Lemma occ_matrix_entry self x m occs p r c :
  occs !! p = Some r →
  c < nocc_up (_wfn self) →
  (occ_matrix self x m occs !!! p) !!! c = param_entry self x m r c.
Proof.
  intros Hp Hc. unfold occ_matrix.
  rewrite (list_lookup_total_correct _ p
             ((λ c, param_entry self x m r c) <$> seq 0 (nocc_up (_wfn self))))
    by (by rewrite list_lookup_fmap, Hp).
  apply list_lookup_total_correct. by rewrite list_lookup_fmap, lookup_seq_lt.
Qed.

(** The determinant of the matrix the parameter belongs to is affine in the
    step, with slope the signed minor. *)
Lemma occ_det_perturb_same self x m occs p r c h :
  valid_config (wfn_nbasis (_wfn self)) (nocc_up (_wfn self)) occs →
  occs !! p = Some r →
  c < nocc_up (_wfn self) →
  param_index self m r c < length x →
  occ_det self (perturb x (param_index self m r c) h) occs m
  = (occ_det self x occs m
     + h * (parity p * parity c * occ_minor self x m occs p c))%R.
Proof.
  intros (Hlen & Hlt & Hsort) Hp Hc Hi. unfold occ_det, occ_minor.
  rewrite (occ_matrix_perturb self x m occs p r c h)
    by (done || by apply StronglySorted_lt_NoDup).
  rewrite det_set_entry.
  - rewrite (occ_matrix_entry self x m occs p r c) by done. ring.
  - by rewrite length_occ_matrix.
  - apply occ_matrix_rows.
  - apply lookup_lt_Some in Hp. lia.
  - done.
Qed.

(** The determinants of the other matrices do not change. *)
Lemma occ_det_perturb_other self x m m' occs r c h :
  m' ≠ m →
  Forall (λ r, r < wfn_nbasis (_wfn self)) occs →
  r < wfn_nbasis (_wfn self) →
  c < nocc_up (_wfn self) →
  occ_det self (perturb x (param_index self m r c) h) occs m'
  = occ_det self x occs m'.
Proof.
  intros Hne Hlt Hr Hc. symmetry. apply occ_det_ext. intros r' c' Hr' Hc'.
  unfold perturb. rewrite list_lookup_total_alter_ne; [done|].
  intros Heq. apply param_index_inj in Heq as (-> & _ & _); [done..| |done].
  rewrite Forall_forall in Hlt. by apply Hlt.
Qed.

(** A product in which one factor changes. *)
Lemma np_prod_fmap_change (F G : nat → R) js m :
  NoDup js → m ∈ js →
  (∀ j, j ∈ js → j ≠ m → G j = F j) →
  F m ≠ 0%R →
  np_prod (G <$> js) = (np_prod (F <$> js) * G m / F m)%R.
Proof.
  intros Hnd Hm Hother HF. unfold np_prod.
  induction js as [|j js IH]; [by apply elem_of_nil in Hm|].
  apply NoDup_cons in Hnd as [Hj Hnd]. cbn.
  destruct (decide (j = m)) as [->|Hne].
  - replace (G <$> js) with (F <$> js).
    + by field.
    + apply list_fmap_ext. intros ? j Hj'%list_elem_of_lookup_2.
      symmetry. apply Hother; [by right|]. by intros ->.
  - rewrite IH; [| done | by apply elem_of_cons in Hm as [->|Hm] | ].
    + rewrite Hother by (by left || done). by field.
    + intros j' Hj' Hne'. apply Hother; [by right|done].
Qed.

Lemma np_prod_dets_perturb_in self x m occs p r c h s n :
  valid_config (wfn_nbasis (_wfn self)) (nocc_up (_wfn self)) occs →
  occs !! p = Some r →
  c < nocc_up (_wfn self) →
  param_index self m r c < length x →
  s ≤ m < s + n →
  occ_det self x occs m ≠ 0%R →
  np_prod (occ_det self (perturb x (param_index self m r c) h) occs <$> seq s n)
  = (np_prod (occ_det self x occs <$> seq s n)
     * (occ_det self x occs m
        + h * (parity p * parity c * occ_minor self x m occs p c))
     / occ_det self x occs m)%R.
Proof.
  intros Hocc Hp Hc Hi Hm HD.
  pose proof Hocc as (Hlen & Hlt & Hsort).
  rewrite (np_prod_fmap_change (occ_det self x occs) _ (seq s n) m);
    [|apply NoDup_seq|by apply elem_of_seq| |done].
  - by rewrite (occ_det_perturb_same self x m occs p r c h).
  - intros m' _ Hne. apply occ_det_perturb_other; [done..| |done].
    rewrite Forall_forall in Hlt. by apply Hlt, list_elem_of_lookup_2 with p.
Qed.

Lemma np_prod_dets_perturb_out self x m occs p r c h s n :
  valid_config (wfn_nbasis (_wfn self)) (nocc_up (_wfn self)) occs →
  occs !! p = Some r →
  c < nocc_up (_wfn self) →
  ¬ s ≤ m < s + n →
  np_prod (occ_det self (perturb x (param_index self m r c) h) occs <$> seq s n)
  = np_prod (occ_det self x occs <$> seq s n).
Proof.
  intros (Hlen & Hlt & Hsort) Hp Hc Hm. f_equal.
  apply list_fmap_ext. intros ? m' Hm'%list_elem_of_lookup_2%elem_of_seq.
  apply occ_det_perturb_other; [lia|done| |done].
  rewrite Forall_forall in Hlt. by apply Hlt, list_elem_of_lookup_2 with p.
Qed.

Lemma derivable_pt_lim_eq (f : R → R) (x l l' : R) :
  derivable_pt_lim f x l → l = l' → derivable_pt_lim f x l'.
Proof. by intros Hf <-. Qed.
◆ ◆ ◆ ◆ ◆
### Assignment
Return, word for word, the lines of the data above from the line with "intros ? j Hj'%list_elem_of_lookup_2." through the line with "occ_det self x occs m ≠ 0%R →", inclusive.

### Result for this exercise
    + apply list_fmap_ext. intros ? j Hj'%list_elem_of_lookup_2.
      symmetry. apply Hother; [by right|]. by intros ->.
  - rewrite IH; [| done | by apply elem_of_cons in Hm as [->|Hm] | ].
    + rewrite Hother by (by left || done). by field.
    + intros j' Hj' Hne'. apply Hother; [by right|done].
Qed.

Lemma np_prod_dets_perturb_in self x m occs p r c h s n :
  valid_config (wfn_nbasis (_wfn self)) (nocc_up (_wfn self)) occs →
  occs !! p = Some r →
  c < nocc_up (_wfn self) →
  param_index self m r c < length x →
  s ≤ m < s + n →
  occ_det self x occs m ≠ 0%R →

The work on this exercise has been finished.